Architectural miscues have long shelf life

I suspect that many young architects enter the profession with a desire to accomplish something that will last longer than they will.

Most buildings, though, do not last very long.  Even important works of architecture are often demolished a surprisingly short time after they are constructed.

Most of Frank Lloyd Wright’s buildings had already been torn down by the time he died.  And several buildings by our current icon of the profession, Frank Gehry, have been torn down because of the expense of maintaining his formally complex creations.

The irony is that cultural artifacts that are physically much more vulnerable – words written on paper, music played into the wind and dramatic performances lasting little more than an hour –have a better chance of achieving eternal life than bricks, stone and steel.

Powerful works of art can be central to our lives for centuries; weaker creations do not last so long.

If we happen to go to a bad movie or exhibition of paintings, we can leave and forget the experience quickly.  If it really is terrible, the rest of the world will soon forget it, too, and this oblivion is the blessing that protects us from constant bombardment from creative acts which did not quite make it.

This potential for very quick oblivion in the other arts has an interesting impact on creation: The “right” to fail and be quickly forgotten gives the practitioners of these other arts license to make very big mistakes without crippling effect, and this licence also gives freedom to make breakthroughs and compelling new markers for all of us.

Though the lifespan of a single building may be relatively short, when mistakes are made in our built environment they are with us, and stare us in the face, for a long time.
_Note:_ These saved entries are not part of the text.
(* ===== verification/Diagnostics.v ===== *)
(** * Diagnostics of failed requests

    web/src/lib/frontend-diagnostics.ts: the ring of recent events, the queue of reports
    (in localStorage, or in the tab's memory when storage refuses) and the loop that
    delivers them.  The module's variables and the store are one [state]; [flush_start]
    is [flushReports] up to its [fetch], [flush_finish] what follows the response.  The
    clock is in milliseconds and an argument of each operation. *)

From S2P Require Import Prelude JSString HostUnicode JSON JSRegExp JSONText MemoRichText.

(** Dates, collation and URLs of the browser. *)
Class DiagnosticsHost := {
  toISOString : Z -> jstring;                          (* new Date(t).toISOString() *)
  parse_date : jstring -> option Z;                    (* Date.parse(s), None for NaN *)
  localeCompare : jstring -> jstring -> Z;             (* a.localeCompare(b) *)
  url_pathname : jstring -> option jstring;            (* new URL(s, location.origin).pathname *)
  url_origin : jstring -> option jstring;              (* new URL(s).origin, None when it throws *)
}.

Definition STORAGE_PREFIX : jstring := u "memos-frontend-error:".
Definition MAX_PENDING : nat := 20.
Definition MAX_AGE_MS : Z := 24 * 60 * 60 * 1000.
Definition MAX_TRACE : nat := 24.

Inductive DiagnosticKind := unexpected_html | network_error | http_error.
Record Trace := {
  at_ : jstring; type : jstring; target : option jstring; path : option jstring;
  requestId : option jstring; status : option Z;
}.
Record DeliveryFailure := { failed_at : jstring; attempt : Z; reason : jstring }.
(** A report is the object it is stored as. *)
Definition Report : Type := list (jstring * json).
Record Pending := {
  report : Report; attempts : Z; nextAttemptAt : Z; previousFailure : jstring; failures : list DeliveryFailure;
}.

(** ** The ring of events *)

Definition is_request (event : Trace) : bool := starts_with (type event) (u "api-").

(** [splice(findIndex(p), 1)]. *)
Fixpoint remove_first {A} (p : A -> bool) (l : list A) : list A :=
  match l with [] => [] | x :: l' => if p x then l' else x :: remove_first p l' end.

(** [recordDiagnosticTrace], of the event with its time. *)
Definition recordDiagnosticTrace (trace : list Trace) (event : Trace) : list Trace :=
  let trace := trace ++ [event] in
  let same e := Bool.eqb (is_request e) (is_request event) in
  let trace := if (MAX_TRACE / 2 <? length (js_filter same trace))%nat then remove_first same trace else trace in
  if (MAX_TRACE <? length trace)%nat then tail trace else trace.

(** ** Paths and stacks *)

Section Paths.
Context `{DiagnosticsHost}.

(** [/^(\/memos\/shares\/)[^/]+/]. *)
Definition SHARE_PATH : re :=
  (StartOf false +++ Group 1 (JSRegExp.text (u "/memos/shares/")) +++ plus (Chars (fun c => negb (c =? 47))))%re.

Definition redact_share (p : jstring) : jstring :=
  match exec_from false SHARE_PATH p 0 with
  | Some m => slice p 0 (m_from m) ++ default [] (capture p m 1) ++ u "[redacted]" ++ slice_from p (m_to m)
  | None => p
  end.

Definition diagnosticPath (value : jstring) : jstring :=
  match value with
  | [] => []
  | _ => match url_pathname value with
         | Some pathname => slice (redact_share pathname) 0 512
         | None => []
         end
  end.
A second-rate book has a shelf life of a few months.  A poor building or planning decision can be a part of our collective lives for decades.

Because poor architecture does not have the blessing of quick oblivion, owners and architects elect to only slowly move beyond today’s norms and expectations.

Because the impact of error is so permanent (40-year permanent, not forever permanent), and because errors are so visible to us all, the arts of architecture and planning are subject to much more strict rules and approval procedures than are the other arts.   At the civic level, we have levels of artistic oversight and control that would never be accepted in other creative disciplines.

My normal response to these levels of control in planning and architecture is to wish for less; to hope that many clients and designers working together can – on their own – challenge existing norms, and create a better collective environment.

But sometimes things happen that are truly destructive to our urban environment; when we see this occur we can only wish that even more strict levels of control had been in place.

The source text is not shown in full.